Dev Depot: Moving Beyond Php With Node.js

According to software engineer Constantine Aaron Cois, the web is changing. “The web used to be about consumption: Viewing web pages, watching videos, looking at pictures of cats. Of course, its still about pictures of cats, but the web has become more about interaction,” Cois stated. “Users around the world want to interact with each other, and they want to do it in real time. Chat, gaming, constant social media updates, collaboration — each of these features requires real time communication between users, clients, and servers across the web.”

“What’s more,” says Cois, “this real-time communication needs to happen at massive scale, supporting hundreds, thousands, even millions of users.”

Node.js uses an event-driven, non-blocking I/O model that makes it lightweight and efficient and perfectly suited for building data-intensive real-time applications running across distributed devices.

Enter Node.js (www.nodejs.org), a platform built on Chrome’s JavaScript runtime for easily building fast, scalable network applications to serve the needs of today’s web user.

Node.js uses an event-driven, non-blocking I/O model that makes it lightweight and efficient and perfectly suited for building data-intensive real-time applications running across distributed devices. The Node development team offers a simple “hello world” web server example to show that many client connections can be handled concurrently, since each connection is only a small heap allocation.

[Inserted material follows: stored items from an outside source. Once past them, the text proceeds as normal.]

Lemma keeps_blob c : keeps any_log (set_blob c).
Proof. apply keeps_bind; [apply keeps_ioctl|]. intros n. apply keeps_ret. Qed.

Lemma keeps_best c : keeps any_log (best_effort c).
Proof. by intros s0 s _. Qed.

Lemma keeps_at {A} i (m : M (list KvmCall) A) : (i < ncpus)%nat -> keeps any_log m -> keeps any_log (vcpu_at i m).
Proof. intros Hi Hm. unfold vcpu_at. by rewrite (proj2 (Nat.ltb_lt _ _) Hi). Qed.

Lemma keeps_write_msrs fuel i rest k : (length rest <= fuel)%nat -> keeps any_log (write_msrs_loop fuel i rest k).
Proof.
  revert rest k. induction fuel as [|fuel IH]; intros [|m rest] k Hf; cbn [write_msrs_loop]; try apply keeps_ret; [simpl in Hf; lia|].
  apply keeps_bind; [apply keeps_ioctl|]. intros n. apply IH. rewrite length_drop. simpl in *. lia.
Qed.

#[local] Hint Resolve keeps_ioctl keeps_blob keeps_best : keeps.

Lemma keeps_apply_vm vm : vm_complete vm = true -> keeps any_log (apply_vm vm).
Proof.
  intros (((Hc%N.eqb_eq & _)%andb_true_iff & _)%andb_true_iff & _)%andb_true_iff. unfold apply_vm, lenN, CLOCK_LEN in *.
  rewrite (proj2 (Nat.ltb_ge _ _)) by lia. keeps_tac. induction (irqchips vm) as [|c l IH]; cbn [set_chips]; keeps_tac.
Qed.

Lemma keeps_apply_vcpu i st : (i < ncpus)%nat -> keeps any_log (apply_vcpu i st).
Proof. intros Hi. apply keeps_at; [done|]. keeps_tac. by apply keeps_write_msrs. Qed.

Lemma keeps_restore_cpus fl states l i : (i + length l <= ncpus)%nat -> (fl = true -> length states = ncpus) -> keeps any_log (restore_cpus fl states i l).
Proof.
  revert i. induction l as [|[r s] l IH]; intros i Hi Hst; cbn [restore_cpus]; [apply keeps_ret|]. simpl in Hi.
  do 2 (apply keeps_bind; [apply keeps_at; [lia|apply keeps_blob]|intros _]). apply keeps_bind; [|intros _; apply IH; [lia|done]].
  destruct fl; [|apply keeps_ret]. destruct (lookup_lt_is_Some_2 states i) as [st ->]; [rewrite Hst by done; lia|]. apply keeps_apply_vcpu. lia.
Qed.

Lemma keeps_restore_mp l i : (i + length l <= ncpus)%nat -> keeps any_log (restore_mp i l).
Proof.
  revert i. induction l as [|st l IH]; intros i Hi; cbn [restore_mp]; [apply keeps_ret|]. simpl in Hi.
  apply keeps_bind; [apply keeps_at; [lia|apply keeps_blob]|intros _]. apply IH. lia.
Qed.

Lemma keeps_restore s : snap_shape s -> keeps any_log (restore_vcpus s).
Proof.
  intros Hs. unfold restore_vcpus. destruct (_ =? _)%nat eqn:E; [|apply keeps_throw]. apply Nat.eqb_eq in E. cbn [negb].
  assert (full s = true -> length (s_vcpu_states s) = length (s_vcpus s) /\ exists vm, s_vm_state s = Some vm /\ vm_complete vm = true) as Hf.
  { unfold full. intros [[[_ H1%Nat.eqb_eq]%andb_true_iff _]%andb_true_iff H2]%andb_true_iff. split; [done|]. destruct (s_vm_state s); eauto. done. }
  apply keeps_bind.
  { destruct (full s) eqn:F; [|apply keeps_ret]. destruct (Hf eq_refl) as (_ & vm & -> & Hv). by apply keeps_apply_vm. }
  intros _. apply keeps_bind; [apply keeps_restore_cpus; [lia|]; intros F; destruct (Hf F); congruence|]. intros _.
  apply keeps_restore_mp. rewrite length_drop, (ss_mp s Hs). pose proof (ss_vcpus s Hs). destruct (4 <=? s_version s); lia.
Qed.

(** ** The calls of a restore *)

(** [m] adds the calls [cs] and returns [a]. *)
Definition calls {A} (m : M (list KvmCall) A) (a : A) (cs : list KvmCall) : Prop := forall log, m log = (Ok a, log ++ cs).

Lemma calls_ret {A} (a : A) : calls (ret a) a [].
Proof. intros log. by rewrite app_nil_r. Qed.

Lemma calls_bind {A B} (m : M (list KvmCall) A) (k : A -> M (list KvmCall) B) a b c1 c2 :
  calls m a c1 -> calls (k a) b c2 -> calls (bind m k) b (c1 ++ c2).
Proof. intros H1 H2 log. unfold bind. by rewrite H1, H2, app_assoc. Qed.

Lemma calls_best c : calls (best_effort c) tt [c].
Proof. by intros log. Qed.

Definition msr_calls (i : nat) (l : list (u32 * u64)) : list KvmCall := match l with [] => [] | _ => [SetMsrs i l] end.

Definition vm_calls (vm : VmState) : list KvmCall :=
  [SetClock (resumed_clock (clock vm))] ++ map SetIrqchip (irqchips vm) ++ [SetPit2 (pit2 vm)].

Definition vcpu_calls (i : nat) (st : VcpuState) : list KvmCall :=
  [SetXsave i (xsave st); SetXcrs i (xcrs st); SetLapic i (lapic st)] ++ (if tsc_khz st =? 0 then [] else [SetTscKhz i (tsc_khz st)]) ++
  msr_calls i (msrs st) ++ [SetVcpuEvents i (events st); SetDebugregs i (debugregs st); KvmclockCtrl i].

(** vCPU by vCPU: special registers, registers, then the rest of its state. *)
Fixpoint cpu_calls (i : nat) (l : list (bytes * bytes * VcpuState)) : list KvmCall :=
  match l with [] => [] | (regs, sregs, st) :: l => [SetSregs i sregs; SetRegs i regs] ++ vcpu_calls i st ++ cpu_calls (S i) l end.

Fixpoint mp_calls (i : nat) (l : list u32) : list KvmCall := match l with [] => [] | st :: l => SetMpState i st :: mp_calls (S i) l end.

(** KVM takes everything it is given. *)
Definition accepts : Prop :=
  forall log c, exists n, rc log c = Some n /\ match c with SetMsrs _ l => N.to_nat n = length l | _ => True end.

Context (Hrc : accepts).

Lemma calls_blob c : calls (set_blob c) tt [c].
Proof. intros log. unfold set_blob, bind, ioctl. by destruct (Hrc log c) as (n & -> & _). Qed.

Lemma calls_at {A} i (m : M (list KvmCall) A) a cs : (i < ncpus)%nat -> calls m a cs -> calls (vcpu_at i m) a cs.
Proof. intros Hi Hm. unfold vcpu_at. by rewrite (proj2 (Nat.ltb_lt _ _) Hi). Qed.

Lemma calls_msrs i l : calls (write_msrs i l) 0 (msr_calls i l).
Proof.
  destruct l as [|m l]; [apply calls_ret|]. intros log. unfold write_msrs. cbn [length write_msrs_loop msr_calls]. unfold bind, ioctl at 1.
  destruct (Hrc log (SetMsrs i (m :: l))) as (n & -> & ->). rewrite Nat.ltb_irrefl, drop_ge by (simpl; lia).
  by destruct (length l).
Qed.

Lemma calls_chips l : calls (set_chips l) tt (map SetIrqchip l).
Proof. induction l as [|c l IH]; [apply calls_ret|]. exact (calls_bind _ _ _ _ [_] _ (calls_blob _) IH). Qed.

Lemma calls_apply_vm vm : (12 <= length (clock vm))%nat -> calls (apply_vm vm) tt (vm_calls vm).
Proof.
  intros Hc. unfold apply_vm, vm_calls. rewrite (proj2 (Nat.ltb_ge _ _)), restored_clock_resumed by lia. eapply calls_bind; [apply calls_blob|].
  eapply calls_bind; [apply calls_chips|apply calls_blob].
Qed.

Lemma calls_apply_vcpu i st : (i < ncpus)%nat -> calls (apply_vcpu i st) tt (vcpu_calls i st).
Proof.
  intros Hi. apply calls_at; [done|]. unfold vcpu_calls.
  change ([SetXsave i (xsave st); SetXcrs i (xcrs st); SetLapic i (lapic st)] ++ ?r) with ([SetXsave i (xsave st)] ++ [SetXcrs i (xcrs st)] ++ [SetLapic i (lapic st)] ++ r).
  change [SetVcpuEvents i (events st); SetDebugregs i (debugregs st); KvmclockCtrl i] with ([SetVcpuEvents i (events st)] ++ [SetDebugregs i (debugregs st)] ++ [KvmclockCtrl i]).
  do 3 (eapply calls_bind; [apply calls_blob|]). eapply calls_bind; [destruct (_ =? _); [apply calls_ret|apply calls_best]|].
  eapply calls_bind; [apply calls_msrs|]. do 2 (eapply calls_bind; [apply calls_blob|]). apply calls_best.
Qed.

Lemma calls_restore_cpus states l i pre : length pre = i -> length states = length l -> (i + length l <= ncpus)%nat ->
  calls (restore_cpus true (pre ++ states) i l) tt (cpu_calls i (zip l states)).
Proof.
  revert states i pre. induction l as [|[r s] l IH]; intros [|st states] i pre Hp Hl Hi; try done; [apply calls_ret|]. simpl in Hl, Hi.
  cbn [restore_cpus zip zip_with cpu_calls]. change ([SetSregs i s; SetRegs i r] ++ ?k) with ([SetSregs i s] ++ [SetRegs i r] ++ k).
  do 2 (eapply calls_bind; [apply calls_at; [lia|apply calls_blob]|]). rewrite list_lookup_middle by done.
  eapply calls_bind; [apply calls_apply_vcpu; lia|]. rewrite cons_middle, app_assoc. apply IH; [rewrite length_app; simpl; lia|lia|lia].
Qed.

Lemma calls_restore_mp l i : (i + length l <= ncpus)%nat -> calls (restore_mp i l) tt (mp_calls i l).
Proof.
  revert i. induction l as [|st l IH]; intros i Hi; cbn [restore_mp mp_calls]; [apply calls_ret|]. simpl in Hi.
  change (SetMpState i st :: ?k) with ([SetMpState i st] ++ k). eapply calls_bind; [apply calls_at; [lia|apply calls_blob]|]. apply IH. lia.
Qed.

Lemma calls_restore s vm : full s = true -> s_vm_state s = Some vm -> length (s_vcpus s) = ncpus -> length (s_mp_states s) = ncpus -> (1 <= ncpus)%nat ->
  calls (restore_vcpus s) tt (vm_calls vm ++ cpu_calls 0 (zip (s_vcpus s) (s_vcpu_states s)) ++ mp_calls 1 (drop 1 (s_mp_states s))).
Proof.
  intros Hf Hvm Hn Hmp H1. unfold restore_vcpus. rewrite Hn, Nat.eqb_refl, Hf, Hvm. cbn [negb].
  unfold full in Hf. rewrite Hvm in Hf. apply andb_true_iff in Hf as [[[_ Hl%Nat.eqb_eq]%andb_true_iff _]%andb_true_iff Hc].
  unfold vm_complete in Hc. apply andb_true_iff in Hc as [[[Hc%N.eqb_eq _]%andb_true_iff _]%andb_true_iff _]. unfold lenN, CLOCK_LEN in Hc.
  eapply calls_bind; [apply calls_apply_vm; lia|]. eapply calls_bind; [apply (calls_restore_cpus (s_vcpu_states s) _ 0 []); [done|done|lia]|].
  apply calls_restore_mp. rewrite length_drop. lia.
Qed.
End Restore.

(** C36: no snapshot file takes the VMM down: whatever the bytes of the file and
    whatever KVM answers, loading it and restoring its vCPUs returns: no index or
    slice is out of range and the MSR loop ends. *)
Theorem restore_safe rc ncpus file log :
  match load_cpu file with Ok s => returns (restore_vcpus rc ncpus s log).1 | Err _ => True | _ => False end.
Proof. pose proof (yields_load file) as H. unfold load_cpu. destruct (load_body file) as [[s| | |] f]; simpl in *; try done. by apply (keeps_restore rc ncpus s H [] log). Qed.

Lemma vm_ok_complete vm : vm_ok vm -> vm_complete vm = true.
Proof.
  intros [H1 H2 H3 H4]. unfold vm_complete. rewrite H1, H2. apply (f_equal length) in H4. rewrite length_map in H4. unfold lenN at 1. rewrite H4.
  rewrite !andb_true_iff. split_and!; try done. apply forallb_forall. intros c Hc. apply N.eqb_eq. rewrite Forall_forall in H3. by apply H3, list_elem_of_In.
Qed.

Lemma vcpu_ok_complete v : vcpu_ok v -> msrs v <> [] -> vcpu_complete v = true.
Proof.
  intros [[H1 _] _ _ H2 _ _ _] Hm. unfold vcpu_complete. rewrite H2, !andb_true_iff. split_and!; [by apply N.leb_le|done|]. by rewrite bool_decide_false.
Qed.

(** C15: a snapshot gives the VM back: loading the file [dump] wrote of a paused VM
    whose full state was captured, and restoring it on a KVM that accepts every call and
    every MSR ([accepts]), makes exactly these calls, in this order: the VM's clock
    (without the flags that would move it by the time that passed), its interrupt
    controllers and timer; for every vCPU its special registers, registers, FPU, XCRs,
    local APIC, TSC frequency before the MSRs, events and debug registers, with the values
    KVM gave when the snapshot was taken; last the MP state of every vCPU but the first.
    The MP state saved for the first vCPU is not given back: it starts as runnable. *)
Theorem snapshot_restores rc mem cpus xs vs vm virtio file log :
  accepts rc ->
  in_u 64 (mem_len mem) -> Forall2 cpu_answers cpus xs -> length vs = length cpus -> Forall (fun v => vcpu_ok v /\ msrs v <> []) vs -> vm_ok vm ->
  Forall device_typed virtio -> dump mem cpus (Ok (vs, vm)) virtio = Ok file ->
  exists s, load_cpu file = Ok s /\
    restore_vcpus rc (length cpus) s log =
      (Ok tt, log ++ vm_calls vm ++ cpu_calls 0 (zip (map fst xs) vs) ++ mp_calls 1 (drop 1 (map snd xs))).
Proof.
  intros Hrc Hmem Hx Hvs Hv Hm Hd Hdump. eexists. split.
  { eapply dump_load; try done. eapply Forall_impl; [exact Hv|]. by intros v []. }
  pose proof (Forall2_length _ _ _ Hx) as Hlen.
  match goal with |- restore_vcpus _ _ ?s0 _ = _ => set (s := s0) end.
  refine (calls_restore rc (length cpus) Hrc s vm _ eq_refl _ _ _ log).
  - unfold full, s. simpl. rewrite length_map, Hvs, Hlen, Nat.eqb_refl, vm_ok_complete by done. simpl. rewrite andb_true_r.
    apply forallb_forall. intros v Hin%list_elem_of_In. rewrite Forall_forall in Hv. destruct (Hv v Hin). by apply vcpu_ok_complete.
  - simpl. by rewrite length_map.
  - simpl. by rewrite length_map.
  - unfold dump in Hdump. destruct cpus; [done|simpl; lia].
Qed.

Definition taking (log : list KvmCall) (c : KvmCall) : option N := match c with SetMsrs _ l => Some (lenN l) | _ => Some 0 end.

Lemma snapshot_restores_witness : exists s, load_cpu sample_file = Ok s /\
  restore_vcpus taking 1 s [] =
    (Ok tt, vm_calls sample_vm ++ cpu_calls 0 [(repeat 9 REGS_LEN, repeat 10 SREGS_LEN, sample_vcpu)] ++ []).
Proof.
  apply (snapshot_restores taking sample_mem [sample_cpu] [(repeat 9 REGS_LEN, repeat 10 SREGS_LEN, 0)] [sample_vcpu] sample_vm [VirtioState_default] sample_file []).
  - intros log c. destruct c; eexists; (split; [reflexivity|]); try exact I. unfold lenN. by rewrite Nat2N.id.
  - reflexivity.
  - by repeat constructor.
  - done.
  - constructor; [|constructor]. split; [|done].
    split; [split; by_eval|reflexivity|split; [by_eval|repeat constructor]|reflexivity..].
  - split; [reflexivity|reflexivity|repeat constructor|reflexivity].
  - constructor; [|constructor]. unfold device_typed, queue_typed. by_eval.
  - reflexivity.
Defined.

“Node tells the operating system (through epoll, kqueue, /dev/poll, or select) that it should be notified when a new connection is made, and then it goes to sleep,” a Node rep explains. “If someone new connects, then it executes the callback.”

Contrast this to the more common concurrency model that employs OS thread-based networking, which is often relatively inefficient and very difficult to use, being plagued by process blocks. With Node, nothing blocks, so less-than-expert programmers are able to develop fast and reliable systems.

“Node will show much better memory efficiency under high-loads than systems which allocate 2mb thread stacks for each connection,” the rep clarified. “Furthermore, users of Node are free from worries of dead-locking the process — there are no locks. Almost no function in Node directly performs I/O, so the process never blocks.”

According to its developers, Node is influenced by and similar in design to systems such as Ruby’s Event Machine or Python’s Twisted, but takes the event model further by presenting the event loop as a language construct instead of as a library.

For example, while other systems may issue a blocking call to start the eventloop, defining behavior through callbacks at the beginning of a script and at the end to start a server through a blocking call such as EventMachine::run(), there is no such start-the-event-loop call in Node.

“Node simply enters the event loop after executing the input script [and] exits the event loop when there are no more callbacks to perform,” the rep reveals. “This behavior is like browser JavaScript [where] the event loop is hidden from the user.”

Other nods to the web can also be found in Node, which treats HTTP as a first class protocol, with a library that has grown out of experiences in developing and working with web servers. For example, while streaming data through web frameworks is often impossible, Node’s HTTP parser and API attempt to correct these problems, and when coupled with Node’s event driven infrastructure, it makes a solid foundation for libraries and web frameworks.

For developers concerned about multiple-processor concurrency and using threads to scale programs to multi-core computers, with Node, new processes can be started via the child_process.fork(), with these processes being scheduled in parallel. For load balancing incoming connections across multiple processes, the cluster module provides a solution.

As for why anyone would want to use JavaScript on a server-side application, Cois notes that although JavaScript has traditionally been relegated to menial tasks in the web browser, it’s actually a fully-functional, highly capable programming language.